→ **Work required**
Return every line in the entries below where the word "option" shows up.

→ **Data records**
(* ===== verification/Runner.v ===== *)
(** * Starting the server and accepting connections
    ([src/src/server_runner.rs])

    The choice of transport, TLS and router from the configuration, the limits
    of WebSocket connections, and the accept loop with the tasks it spawns: a
    step function on what the loop and the tasks wait for, with the connection
    permits they hold. *)

From S2P Require Import Prelude RustStd Protocol Dns Acl Hooks AclRouter AsyncIo ConfigAuto Config.
From S2P Require Import Effects Net.

(** ** Transport and TLS *)

Definition alpn_for_transport (t : TransportType) : list (list byte) :=
  match t with
  | Grpc => [as_bytes "h2"]
  | WebSocket => [as_bytes "http/1.1"]
  | Tcp => []
  end.

Definition build_transport_config (config : ServerConfig) : TransportType * bool :=
  (if enable_grpc config then Grpc else if enable_ws config then WebSocket else Tcp,
   bool_decide (is_Some (cert config)) && bool_decide (is_Some (key config))).

(** [load_tls]: the outer [None] is a panic of [unwrap]. *)
Definition load_tls `{Pem} (config : ServerConfig) : option (result (option RustlsConfig) io_error) :=
  let '(transport_type, has_tls) := build_transport_config config in
  if negb has_tls then Some (Ok None)
  else
    cert_path ← cert config;
    key_path ← key config;
    Some (c <-? load_tls_config cert_path key_path (alpn_for_transport transport_type); Ok (Some c)).

Lemma load_tls_no_panic `{Pem} config : is_Some (load_tls config).
Proof.
  unfold load_tls, build_transport_config. destruct (cert config), (key config); simpl; eauto.
Qed.

(** ** WebSocket limits *)

Definition WS_MIN_MAX_FRAME : Z := 64 * 1024.
Definition WS_MIN_MAX_MESSAGE : Z := 256 * 1024.

Record WsLimits := MkWsLimits {
  write_buffer_size : Z;
  max_write_buffer_size : Z;
  max_message_size : option Z;
  max_frame_size : option Z;
}.

Definition ws_config_for (buf_size : Z) : WsLimits :=
  let max_frame := Z.max (buf_size * 2) WS_MIN_MAX_FRAME in
  MkWsLimits buf_size (buf_size + max_frame + 16)
    (Some (Z.max (buf_size * 4) WS_MIN_MAX_MESSAGE)) (Some max_frame).

(** For every buffer size that passes validation the limits are consistent and
    within [usize]: the write buffer can always take one more message of the
    relay with its frame header, and a frame fits into a message. *)
Lemma ws_config_sound buf_size :
  (1 ≤ buf_size ≤ MAX_BUFFER_SIZE)%Z →
  let c := ws_config_for buf_size in
  (write_buffer_size c + (buf_size + 14) < max_write_buffer_size c ≤ u64_max)%Z
  ∧ ∃ f m, max_frame_size c = Some f ∧ max_message_size c = Some m
      ∧ (WS_MIN_MAX_FRAME ≤ f ≤ m)%Z ∧ (2 * buf_size ≤ f)%Z ∧ (WS_MIN_MAX_MESSAGE ≤ m ≤ u64_max)%Z.
Proof.
  unfold MAX_BUFFER_SIZE, ws_config_for, WS_MIN_MAX_FRAME, WS_MIN_MAX_MESSAGE, u64_max. cbn.
  intros Hb. split; [lia|]. eexists _, _. split; [done|]. split; [done|]. lia.
Qed.

(** ** Router *)

(** [Arc<dyn OutboundRouter>]. *)
Inductive built_router `{AclLib} : Type :=
| BuiltAcl (r : AclRouter)
| BuiltDirect (r : DirectRouter).

#[export] Instance built_router_router `{AclLib, DnsCache D} : OutboundRouter built_router D := {|
  route r cache addr :=
    match r with BuiltAcl r => route r cache addr | BuiltDirect r => route r cache addr end;
  route_udp r cache addr :=
    match r with BuiltAcl r => route_udp r cache addr | BuiltDirect r => route_udp r cache addr end;
|}.

Definition build_router `{AclLib, BindProbe, AclFiles} (config : ServerConfig) (refresh_geodata : bool)
    : result built_router string :=
  match acl_conf_file config with
  | Some acl_path =>
      acl_config <-? load_acl_config acl_path;
      engine <-? engine_new acl_config (Some (data_dir config)) refresh_geodata;
      Ok (BuiltAcl (MkAclRouter engine (block_private_ip config)))
  | None => Ok (BuiltDirect (MkDirectRouter (block_private_ip config)))
  end.

Record NetworkSettings := MkNetworkSettings { ns_grpc_service_name : string; ns_ws_path : string }.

→ **Exercise solution**
Definition load_tls `{Pem} (config : ServerConfig) : option (result (option RustlsConfig) io_error) :=
  max_message_size : option Z;
  max_frame_size : option Z;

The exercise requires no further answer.